Action item: Taking the line that contains "Definition deposit_batch (account" as the starting point, give again exactly every line up to and including the last line of the records below.

####

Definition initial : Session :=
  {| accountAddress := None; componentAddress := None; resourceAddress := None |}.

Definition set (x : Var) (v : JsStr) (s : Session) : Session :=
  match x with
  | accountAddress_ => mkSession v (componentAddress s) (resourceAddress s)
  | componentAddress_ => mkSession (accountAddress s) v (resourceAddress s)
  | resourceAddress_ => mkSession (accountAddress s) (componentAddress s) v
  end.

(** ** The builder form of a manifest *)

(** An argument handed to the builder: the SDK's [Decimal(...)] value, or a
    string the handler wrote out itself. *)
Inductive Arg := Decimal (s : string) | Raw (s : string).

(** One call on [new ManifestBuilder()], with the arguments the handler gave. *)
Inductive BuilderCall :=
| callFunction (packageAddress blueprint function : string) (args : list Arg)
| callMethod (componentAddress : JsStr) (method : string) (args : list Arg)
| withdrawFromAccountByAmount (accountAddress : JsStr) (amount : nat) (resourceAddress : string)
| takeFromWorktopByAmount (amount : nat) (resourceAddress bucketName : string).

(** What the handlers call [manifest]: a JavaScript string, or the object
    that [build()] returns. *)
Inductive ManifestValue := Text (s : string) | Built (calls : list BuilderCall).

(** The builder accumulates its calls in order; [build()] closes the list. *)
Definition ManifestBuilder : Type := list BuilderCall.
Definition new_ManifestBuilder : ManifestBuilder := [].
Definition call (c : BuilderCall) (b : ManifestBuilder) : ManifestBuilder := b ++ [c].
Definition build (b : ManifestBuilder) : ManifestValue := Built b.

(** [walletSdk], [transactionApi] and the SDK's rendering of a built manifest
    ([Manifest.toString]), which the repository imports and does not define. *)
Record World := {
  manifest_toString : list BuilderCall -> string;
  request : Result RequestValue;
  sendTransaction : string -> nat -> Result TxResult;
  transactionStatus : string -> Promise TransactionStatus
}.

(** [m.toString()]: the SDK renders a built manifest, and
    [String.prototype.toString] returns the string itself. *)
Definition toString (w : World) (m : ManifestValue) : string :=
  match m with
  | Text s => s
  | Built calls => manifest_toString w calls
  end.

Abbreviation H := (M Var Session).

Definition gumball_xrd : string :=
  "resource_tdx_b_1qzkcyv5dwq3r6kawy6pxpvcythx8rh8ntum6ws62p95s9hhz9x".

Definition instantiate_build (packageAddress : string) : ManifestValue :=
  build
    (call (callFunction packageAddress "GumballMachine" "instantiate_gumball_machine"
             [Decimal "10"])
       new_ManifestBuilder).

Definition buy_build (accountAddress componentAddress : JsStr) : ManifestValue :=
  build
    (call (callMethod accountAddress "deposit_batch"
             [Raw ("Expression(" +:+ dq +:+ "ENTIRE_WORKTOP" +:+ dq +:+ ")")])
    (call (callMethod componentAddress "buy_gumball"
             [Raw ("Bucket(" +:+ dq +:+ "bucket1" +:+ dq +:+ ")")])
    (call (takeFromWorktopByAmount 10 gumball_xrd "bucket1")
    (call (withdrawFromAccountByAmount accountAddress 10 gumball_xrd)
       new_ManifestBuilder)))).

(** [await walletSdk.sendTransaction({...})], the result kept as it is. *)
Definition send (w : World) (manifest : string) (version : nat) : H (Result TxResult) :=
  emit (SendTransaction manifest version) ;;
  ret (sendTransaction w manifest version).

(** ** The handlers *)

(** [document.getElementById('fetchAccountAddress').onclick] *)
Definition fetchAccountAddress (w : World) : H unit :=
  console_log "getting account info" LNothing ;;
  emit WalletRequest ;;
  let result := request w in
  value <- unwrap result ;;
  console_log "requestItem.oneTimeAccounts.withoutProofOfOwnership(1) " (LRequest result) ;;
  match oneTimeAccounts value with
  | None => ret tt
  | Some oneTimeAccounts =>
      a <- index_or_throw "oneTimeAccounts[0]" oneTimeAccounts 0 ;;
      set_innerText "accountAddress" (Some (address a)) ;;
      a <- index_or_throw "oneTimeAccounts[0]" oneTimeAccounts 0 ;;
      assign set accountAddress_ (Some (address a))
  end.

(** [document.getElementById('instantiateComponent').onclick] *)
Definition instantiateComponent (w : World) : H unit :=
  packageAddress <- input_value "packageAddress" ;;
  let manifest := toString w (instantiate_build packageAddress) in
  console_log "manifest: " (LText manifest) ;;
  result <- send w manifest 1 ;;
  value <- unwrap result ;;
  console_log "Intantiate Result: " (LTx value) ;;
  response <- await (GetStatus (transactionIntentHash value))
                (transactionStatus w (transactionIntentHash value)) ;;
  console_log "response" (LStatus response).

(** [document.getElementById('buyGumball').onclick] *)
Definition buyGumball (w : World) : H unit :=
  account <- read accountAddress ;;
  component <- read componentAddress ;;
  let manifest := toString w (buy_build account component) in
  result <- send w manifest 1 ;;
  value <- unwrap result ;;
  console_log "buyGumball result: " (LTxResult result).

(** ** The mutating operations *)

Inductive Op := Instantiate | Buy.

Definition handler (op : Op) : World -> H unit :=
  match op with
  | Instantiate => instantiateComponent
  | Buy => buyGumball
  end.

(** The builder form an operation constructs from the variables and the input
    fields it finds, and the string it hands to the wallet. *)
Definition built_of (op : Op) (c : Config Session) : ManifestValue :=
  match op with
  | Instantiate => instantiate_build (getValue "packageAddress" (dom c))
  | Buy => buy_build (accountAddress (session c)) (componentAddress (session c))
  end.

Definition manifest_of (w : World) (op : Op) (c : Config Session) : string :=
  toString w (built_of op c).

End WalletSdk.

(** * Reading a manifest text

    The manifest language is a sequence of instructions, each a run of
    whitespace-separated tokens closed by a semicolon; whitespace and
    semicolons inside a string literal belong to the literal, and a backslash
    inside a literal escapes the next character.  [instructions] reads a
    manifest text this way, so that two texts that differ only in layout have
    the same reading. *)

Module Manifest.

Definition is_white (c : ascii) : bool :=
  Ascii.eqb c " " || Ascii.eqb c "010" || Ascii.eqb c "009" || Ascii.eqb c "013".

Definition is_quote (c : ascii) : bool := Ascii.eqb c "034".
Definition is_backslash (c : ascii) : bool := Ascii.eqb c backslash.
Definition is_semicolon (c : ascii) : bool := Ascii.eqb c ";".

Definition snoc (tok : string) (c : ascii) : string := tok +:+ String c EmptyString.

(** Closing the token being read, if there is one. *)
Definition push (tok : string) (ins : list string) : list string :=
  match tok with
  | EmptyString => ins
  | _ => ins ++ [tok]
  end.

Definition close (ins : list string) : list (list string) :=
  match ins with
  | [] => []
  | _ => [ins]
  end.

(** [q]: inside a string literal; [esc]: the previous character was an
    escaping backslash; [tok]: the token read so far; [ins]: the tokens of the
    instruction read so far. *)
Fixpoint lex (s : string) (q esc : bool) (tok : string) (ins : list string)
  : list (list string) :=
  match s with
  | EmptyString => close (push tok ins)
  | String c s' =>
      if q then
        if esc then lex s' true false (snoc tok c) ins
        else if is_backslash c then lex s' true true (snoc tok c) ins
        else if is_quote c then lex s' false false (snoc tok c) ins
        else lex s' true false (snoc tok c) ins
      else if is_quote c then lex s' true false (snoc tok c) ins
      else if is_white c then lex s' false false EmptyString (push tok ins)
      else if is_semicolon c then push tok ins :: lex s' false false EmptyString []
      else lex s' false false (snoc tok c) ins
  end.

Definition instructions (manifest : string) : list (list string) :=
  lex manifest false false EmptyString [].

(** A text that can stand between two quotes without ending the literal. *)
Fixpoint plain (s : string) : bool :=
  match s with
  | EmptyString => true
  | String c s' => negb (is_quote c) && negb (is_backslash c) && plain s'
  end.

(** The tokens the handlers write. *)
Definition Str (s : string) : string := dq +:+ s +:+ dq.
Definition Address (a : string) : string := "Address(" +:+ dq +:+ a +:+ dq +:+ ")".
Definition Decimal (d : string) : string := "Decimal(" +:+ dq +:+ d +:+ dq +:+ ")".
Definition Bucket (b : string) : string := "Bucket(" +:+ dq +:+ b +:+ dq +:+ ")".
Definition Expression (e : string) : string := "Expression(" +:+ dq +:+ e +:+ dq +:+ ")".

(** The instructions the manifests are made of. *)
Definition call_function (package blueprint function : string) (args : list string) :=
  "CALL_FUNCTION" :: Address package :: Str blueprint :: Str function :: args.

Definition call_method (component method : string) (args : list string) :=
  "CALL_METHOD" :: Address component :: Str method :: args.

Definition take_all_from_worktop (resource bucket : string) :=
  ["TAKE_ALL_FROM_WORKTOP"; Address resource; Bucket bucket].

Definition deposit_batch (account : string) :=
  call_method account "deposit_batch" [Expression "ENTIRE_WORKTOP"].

####

Your response:
Definition deposit_batch (account : string) :=
  call_method account "deposit_batch" [Expression "ENTIRE_WORKTOP"].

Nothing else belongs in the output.